# The Science of Color

In this Remarkable Idea students will learn about and use the Scientific Method to conduct an experiment involving colors.

• Choice making
• Social skills
• Cause and effect
• Alternative methods of access

What you need:

Preparation:

1. Dye water with the red, blue, and yellow food coloring, place into ice cube trays, and freeze. At least four of each color will be needed.
2. Write your vocabulary words in a place where all students can see them.
3. Record definitions of “hypothesis” and “conclusion” to TalkingBrix.
4. Record the colors purple, green, and orange onto the Step-by-Step.
5. Record the steps of the scientific method onto a Step-by-Step.
• Construct a hypothesis
• Test with an experiment
• Analyze data and draw a conclusion
• Communicate the results
6. After the vocabulary definitions are no longer needed, record “correct” and “incorrect” to the TalkingBrix so students can share their results.

What to do:

1. Have a student activate the a Step-by-Step to share the steps of the scientific method with the class so you can discuss them. When you come to one of the vocabulary words, have your “Word Whiz” define them using the TalkingBrix.
2. One student can be assigned the extra duty of “Lab Assistant” to take photos of the experiment in progress with the camera app on an iPad/iPod using a Blue2 Bluetooth switch. The resulting pictures could be made into a bulletin board with the results of the experiment so students can present their findings with more people.
3. Allow students to choose a hypothesis using the All-Turn-It Spinner and complete a hypothesis using the Step-by-Step:
• When the yellow cubes melt and mix with the blue cubes, I hypothesize the water will turn the color ___________.
• When the blue cubes melt and mix with the red cubes, I hypothesize the water will turn the color ___________.
• When the red cubes melt and mix with the yellow cubes, I hypothesize the water will turn the color ___________.
4. Label the cups/jars and place 2 ice cubes of 2 colors (2 red + 2 blue, 2 blue + 2 yellow, 2 yellow + 2 red) into each corresponding cup/jar and allow to melt.
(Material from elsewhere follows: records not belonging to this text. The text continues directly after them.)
Definition yy_def_1 : list Z :=
  [0; 1437; 1; 1437; 1437; 1437; 1437; 1437; 1437; 1438; 1437; 1437; 1437; 1437; 1437; 14; 1437;
    1437; 1437; 1437; 14; 20; 1439; 20; 20; 20; 20; 20; 20; 21; 21; 21; 21; 21; 21; 21; 21; 21; 21;
    21; 21; 21; 21; 1437; 1437; 1437; 1440; 1437; 21; 21; 20; 1441; 50; 21; 21; 21; 1437; 1437;
    1437; 1437; 1437; 1437; 49; 1439; 1439; 52; 52; 52; 21; 21; 21; 21; 52; 21; 21; 52; 21; 21; 21;
    52; 21; 21; 21; 21; 21; 52; 21; 21; 21; 21; 21; 21; 21; 21; 21; 21; 21; 21; 21; 21; 21; 21; 21;
    21; 21; 21; 21; 21; 21; 21; 21; 21; 21; 21; 21; 21; 21; 21; 21; 21; 21; 21; 21; 21; 21; 21; 21;
    21; 21; 21; 21; 21; 21; 21; 21; 21; 21; 21; 21; 21; 21; 21; 21; 21; 21; 1437; 1437; 21; 21; 148;
    21; 21; 151; 1442; 1437; 54; 1437; 156; 1443; 21; 21; 152; 21; 21; 21; 152; 21; 21; 21; 21; 21;
    21; 152; 21; 21; 21; 21; 21; 21; 21; 152; 21; 21; 21; 21; 21; 21; 21; 21; 21; 21; 21; 21; 21;
    21; 21; 21; 21; 21; 21; 21; 21; 21; 21; 21; 21; 21; 21; 21; 21; 21; 21; 21; 21; 21; 21; 21; 21;
    21; 21; 21; 21; 21; 21; 21; 21; 21; 21; 21; 21; 21; 21; 21; 21; 21; 21; 21; 21; 21; 21; 21; 21;
    21; 21; 21; 21; 21; 21; 21; 21; 21; 21; 248; 249; 152; 1444; 254; 1445; 1446; 1437; 259; 1447;
    1448; 1437; 1437; 1437; 1449; 1450; 21; 21; 21; 21; 21; 21; 21; 21; 21; 21; 21; 21; 21; 21; 21;
    21; 21; 21; 21; 21; 21; 21; 21; 21; 21; 21; 21; 21; 21; 21; 21; 21; 21; 21; 21; 21; 21; 21; 21;
    21; 21; 21; 21; 21; 21; 21; 21; 21; 21; 21; 21; 21; 21; 21; 21; 21; 21; 21; 21; 21; 21; 328; 21;
    249; 251; 249; 251; 251; 335; 1451; 1437; 334; 1452; 1453; 1437; 1437; 1437; 1437; 1454; 1455;
    1456; 1457; 1457; 1437; 1458; 1437; 353; 1459; 1450; 21; 21; 21; 21; 21; 21; 21; 21; 21; 21; 21;
    21; 21; 21; 21; 21; 21; 21; 21; 21; 21; 21; 21; 21; 21; 21; 21; 21; 21; 21; 21; 21; 21; 21; 21;
    21; 21; 21; 21; 21; 21; 21; 21; 21; 21; 21; 21; 21; 21; 21; 21; 21; 405; 406; 406; 411; 405;
    335; 414; 1460; 1461; 1437; 418; 1462; 1437; 1463; 1464; 1437; 424; 1465; 1466; 1467; 1467;
    1437; 1468; 1437; 432; 1469; 1455; 1437; 1437; 1470; 1471; 1437; 1437; 1437; 1437; 1472; 1473;
    21; 21; 21; 21; 21; 21; 21; 21; 21; 21; 21; 21; 21; 21; 21; 21; 21; 21; 21; 21; 21; 21; 21; 21;
    21; 21; 21; 21; 21; 21; 21; 21; 21; 21; 21; 21; 21; 21; 21; 21; 21; 21; 21; 21; 489; 21; 406;
    408; 406; 406; 495; 414; 497; 1474; 1437; 1437; 1437; 1475; 1476; 1477; 1437; 1437; 1437; 1437;
    1478; 1479; 1437; 1480; 1481; 1437; 1437; 1437; 1437; 1482; 1483; 1484; 1484; 1470; 1471; 1485;
    1485; 1437; 1486; 1437; 529; 1487; 1488; 21; 21; 21; 21; 21; 21; 21; 21; 21; 21; 21; 21; 21; 21;
    21; 21; 21; 21; 21; 21; 21; 21; 21; 21; 21; 21; 21; 21; 21; 21; 21; 21; 21; 21; 21; 21; 21; 21;
    21; 21; 21; 21; 572; 572; 576; 497; 578; 1489; 1490; 1437; 582; 1491; 1437; 585; 1492; 1437;
    1493; 1494; 1437; 591; 1495; 1496; 1496; 1437; 1497; 1437; 598; 1498; 1499; 1500; 1500; 1501;
    1502; 1503; 1503; 1437; 1504; 1437; 610; 1505; 1506; 1437; 1507; 1437; 1508; 1509; 1437; 1437;
    1437; 1437; 1510; 1511; 579; 625; 625; 625; 625; 625; 625; 625; 625; 625; 625; 625; 625; 625;
    625; 625; 625; 625; 625; 625; 625; 625; 625; 625; 625; 625; 650; 650; 650; 625; 650; 655; 1512;
    1437; 1437; 1437; 1513; 1437; 1437; 1514; 1515; 1516; 1437; 1437; 1437; 1437; 1517; 1518; 1437;
    1519; 1520; 1437; 1437; 1437; 1437; 1521; 1522; 1437; 1523; 1437; 1524; 1525; 1437; 1437; 1437;
    1437; 1526; 1527; 1528; 1437; 1529; 1530; 1530; 1531; 1532; 1533; 1533; 1437; 1534; 1437; 704;
    1535; 1536; 1537; 1537; 1537; 1537; 1537; 1537; 1537; 1537; 1537; 1537; 1537; 1537; 1537; 1537;
    1537; 1537; 1537; 1537; 1537; 1537; 726; 1537; 726; 730; 730; 732; 1538; 1539; 1437; 736; 1540;
    1437; 739; 1541; 1437; 742; 1542; 1437; 1543; 1544; 1437; 748; 1545; 1546; 1546; 1437; 1547;
    1437; 755; 1548; 1549; 1550; 1550; 1551; 1552; 1553; 1553; 1437; 1554; 1437; 767; 1555; 1556;
    1557; 1437; 1558; 1559; 1559; 1560; 1561; 1562; 1562; 1437; 1563; 1437; 782; 1564; 1565; 1566;
    1437; 1567; 1437; 1568; 1569; 1437; 1437; 1437; 1437; 1570; 1571; 1572; 1572; 1572; 1572; 1572;
    1572; 1572; 1572; 1572; 1572; 1572; 1572; 1572; 1572; 811; 811; 813; 811; 811; 816; 1573; 1437;
    1437; 1437; 1574; 1437; 1437; 1575; 1437; 1437; 1576; 1577; 1578; 1437; 1437; 1437; 1437; 1579;
    1580; 1437; 1581; 1582; 1437; 1437; 1437; 1437; 1583; 1584; 1437; 1585; 1437; 1586; 1587; 1437;
    1437; 1437; 1437; 1588; 1589; 1590; 1437; 1591; 1437; 1592; 1593; 1437; 1437; 1437; 1437; 1594;
    1595; 1596; 1597; 1437; 1598; 1599; 1599; 1600; 1601; 1602; 1602; 1437; 1603; 1437; 881; 1604;
    1605; 1606; 1606; 1606; 1606; 1606; 1606; 1606; 1606; 1606; 1606; 1606; 1606; 1606; 1606; 898;
    1606; 1606; 1607; 1608; 1437; 904; 1609; 1437; 907; 1610; 1437; 910; 1611; 1437; 913; 1612;
    1437; 1613; 1437; 1437; 919; 1614; 1615; 1615; 1437; 1616; 1437; 926; 1617; 1618; 1619; 1619;
    1620; 1621; 1622; 1622; 1437; 1623; 1437; 938; 1624; 1625; 1626; 1437; 1627; 1628; 1628; 1629;
    1630; 1631; 1631; 1437; 1632; 1437; 953; 1633; 1634; 1635; 1636; 1437; 1637; 1638; 1638; 1639;
    1640; 1641; 1641; 1437; 1642; 1437; 969; 1643; 1644; 1645; 1437; 1646; 1437; 1647; 1648; 1437;
    1437; 1437; 1437; 1649; 1650; 1651; 1651; 1651; 1651; 1651; 1651; 1651; 1651; 1651; 1651; 1651;
    1651; 1651; 997; 1651; 1652; 1437; 1437; 1437; 1653; 1437; 1437; 1654; 1437; 1437; 1655; 1437;
    1437; 1656; 1657; 1437; 1015; 1658; 1659; 1437; 1437; 1660; 1661; 1662; 1437; 1663; 1664; 1437;
    1437; 1437; 1665; 1666; 1667; 1437; 1668; 1437; 1669; 1670; 1437; 1437; 1437; 1671; 1672; 1673;
    1674; 1437; 1675; 1437; 1676; 1677; 1437; 1437; 1437; 1678; 1679; 1680; 1681; 1437; 1682; 1437;
    1683; 1684; 1437; 1437; 1437; 1685; 1686; 1687; 1688; 1689; 1437; 1690; 1691; 1691; 1692; 1693;
    1694; 1694; 1437; 1695; 1437; 1080; 1696; 1697; 1698; 1698; 1698; 1698; 1698; 1698; 1698; 1698;
    1698; 1698; 1698; 1699; 1437; 1437; 1097; 1700; 1437; 1100; 1701; 1437; 1103; 1702; 1437; 1106;
    1703; 1437; 1109; 1704; 1437; 1437; 1437; 1705; 1706; 1707; 1708; 1709; 1709; 1437; 1710; 1711;
    1712; 1713; 1713; 1714; 1715; 1716; 1716; 1437; 1717; 1718; 1719; 1720; 1437; 1721; 1722; 1722;
    1723; 1724; 1725; 1725; 1437; 1726; 1727; 1728; 1729; 1730; 1437; 1731; 1732; 1732; 1733; 1734;
    1735; 1735; 1437; 1736; 1737; 1738; 1739; 1740; 1437; 1741; 1742; 1742; 1743; 1744; 1745; 1745;
    1437; 1746; 1747; 1748; 1749; 1437; 1750; 1437; 1751; 1752; 1437; 1437; 1437; 1753; 1754; 1755;
    1756; 1756; 1756; 1756; 1756; 1756; 1756; 1756; 1437; 1196; 1757; 1758; 1437; 1759; 1760; 1437;
    1761; 1762; 1437; 1763; 1764; 1437; 1765; 1766; 1437; 1767; 1768; 1769; 1769; 1437; 1770; 1771;
    1772; 1773; 1774; 1437; 1775; 1776; 1437; 1777; 1437; 1778; 1437; 1779; 1780; 1437; 1781; 1782;
    1437; 1783; 1437; 1784; 1785; 1437; 1786; 1787; 1437; 1788; 1437; 1789; 1790; 1437; 1791; 1792;
    1437; 1793; 1437; 1794; 1795; 1437; 1796; 1797; 1798; 1437; 1799; 1800; 1800; 1801; 1802; 1803;
    1803; 1437; 1804; 1805; 1806; 1807; 1807; 1807; 1807; 1437; 1808; 1809; 1810; 1811; 1812; 1813;
    1814; 1815; 1437; 1816; 1817; 1437; 1818; 1819; 1820; 1820; 1821; 1822; 1823; 1824; 1437; 1825;
    1826; 1826; 1827; 1828; 1829; 1830; 1831; 1437; 1832; 1833; 1833; 1834; 1835; 1836; 1837; 1838;
    1437; 1839; 1840; 1840; 1841; 1842; 1843; 1844; 1845; 1437; 1846; 1847; 1847; 1848; 1849; 1850;
    1851; 1437; 1852; 1437; 1853; 1854; 1437; 1855; 1856; 1856; 1856; 1856; 1857; 1437; 1858; 1859;
    1860; 1861; 1862].
Definition yy_def_2 : list Z :=
  [1863; 1864; 1864; 1865; 1866; 1867; 1437; 1437; 1868; 1437; 1869; 1437; 1870; 1437; 1871; 1437;
    1872; 1437; 1873; 1437; 1874; 1437; 1875; 1437; 1876; 1437; 1851; 1877; 1437; 1852; 1878; 1878;
    1853; 1854; 1879; 1856; 1856; 1856; 1880; 1437; 1881; 1882; 1437; 1868; 1869; 1883; 1437; 1870;
    1871; 1884; 1437; 1872; 1873; 1885; 1437; 1874; 1875; 1886; 1437; 1876; 1887; 1437; 1888; 1437;
    1856; 1889; 1437; 1881; 1890; 1891; 1892; 1893; 1894; 1887; 1895; 1437; 1888; 1896; 1890; 1891;
    1892; 1893; 1894; 1897; 1896; 1897; 0; 1437; 1437; 1437; 1437; 1437; 1437; 1437; 1437; 1437;
    1437; 1437; 1437; 1437; 1437; 1437; 1437; 1437; 1437; 1437; 1437; 1437; 1437; 1437; 1437; 1437;
    1437; 1437; 1437; 1437; 1437; 1437; 1437; 1437; 1437; 1437; 1437; 1437; 1437; 1437; 1437; 1437;
    1437; 1437; 1437; 1437; 1437; 1437; 1437; 1437; 1437; 1437; 1437; 1437; 1437; 1437; 1437; 1437;
    1437; 1437; 1437; 1437; 1437; 1437; 1437; 1437; 1437; 1437; 1437; 1437; 1437; 1437; 1437; 1437;
    1437; 1437; 1437; 1437; 1437; 1437; 1437; 1437; 1437; 1437; 1437; 1437; 1437; 1437; 1437; 1437;
    1437; 1437; 1437; 1437; 1437; 1437; 1437; 1437; 1437; 1437; 1437; 1437; 1437; 1437; 1437; 1437;
    1437; 1437; 1437; 1437; 1437; 1437; 1437; 1437; 1437; 1437; 1437; 1437; 1437; 1437; 1437; 1437;
    1437; 1437; 1437; 1437; 1437; 1437; 1437; 1437; 1437; 1437; 1437; 1437; 1437; 1437; 1437; 1437;
    1437; 1437; 1437; 1437; 1437; 1437; 1437; 1437; 1437; 1437; 1437; 1437; 1437; 1437; 1437; 1437;
    1437; 1437; 1437; 1437; 1437; 1437; 1437; 1437; 1437; 1437; 1437; 1437; 1437; 1437; 1437; 1437;
    1437; 1437; 1437; 1437; 1437; 1437; 1437; 1437; 1437; 1437; 1437; 1437; 1437; 1437; 1437; 1437;
    1437; 1437; 1437; 1437; 1437; 1437; 1437; 1437; 1437; 1437; 1437; 1437; 1437; 1437; 1437; 1437;
    1437; 1437; 1437; 1437; 1437; 1437; 1437; 1437; 1437; 1437; 1437; 1437; 1437; 1437; 1437; 1437;
    1437; 1437; 1437; 1437; 1437; 1437; 1437; 1437; 1437; 1437; 1437; 1437; 1437; 1437; 1437; 1437;
    1437; 1437; 1437; 1437; 1437; 1437; 1437; 1437; 1437; 1437; 1437; 1437; 1437; 1437; 1437; 1437;
    1437; 1437; 1437; 1437; 1437; 1437; 1437; 1437; 1437; 1437; 1437; 1437; 1437; 1437; 1437; 1437;
    1437; 1437; 1437; 1437; 1437; 1437; 1437; 1437; 1437; 1437; 1437; 1437; 1437; 1437; 1437; 1437;
    1437; 1437; 1437; 1437; 1437; 1437; 1437; 1437; 1437; 1437; 1437; 1437; 1437; 1437; 1437; 1437;
    1437; 1437; 1437; 1437; 1437; 1437; 1437; 1437; 1437; 1437; 1437; 1437; 1437; 1437; 1437; 1437;
    1437; 1437; 1437; 1437; 1437; 1437; 1437; 1437; 1437; 1437; 1437; 1437; 1437; 1437; 1437; 1437;
    1437; 1437; 1437; 1437; 1437; 1437; 1437; 1437; 1437; 1437; 1437; 1437; 1437; 1437; 1437; 1437;
    1437; 1437; 1437; 1437; 1437; 1437; 1437; 1437; 1437; 1437; 1437; 1437; 1437; 1437; 1437; 1437;
    1437; 1437; 1437; 1437; 1437; 1437; 1437; 1437; 1437; 1437; 1437; 1437; 1437; 1437; 1437; 1437;
    1437; 1437; 1437; 1437; 1437; 1437; 1437; 1437; 1437; 1437; 1437; 1437; 1437; 1437; 1437; 1437;
    1437; 1437; 1437; 1437; 1437; 1437; 1437; 1437; 1437; 1437; 1437; 1437; 1437; 1437; 1437; 1437;
    1437; 1437; 1437; 1437; 1437; 1437; 1437; 1437; 1437; 1437; 1437; 1437; 1437; 1437; 1437; 1437;
    1437; 1437; 1437; 1437; 1437; 1437; 1437; 1437; 1437; 1437; 1437; 1437; 1437; 1437; 1437; 1437;
    1437; 1437; 1437; 1437; 1437; 1437; 1437; 1437; 1437; 1437; 1437; 1437; 1437; 1437; 1437; 1437;
    1437; 1437; 1437].
Definition yy_def : table := [yy_def_1; yy_def_2].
Place the cups/jars in the sun or near a heat source to speed up the melting process if you don’t want to wait overnight.
• To add another level of difficulty, use different amounts of ice cubes in cups or all colors and challenge students to think about what will happen with those cups.
• Another fun addition would be to create a time-lapse video of the ice cubes melting. This can be done with an iPad with iOS 8 or digital cameras.
5. Once the ice cubes have all melted, students can record their data, and use the TalkingBrix to tell the class if their hypothesis was correct or incorrect. Remind students that having a wrong hypothesis is not a bad thing, many scientists have had wrong hypotheses.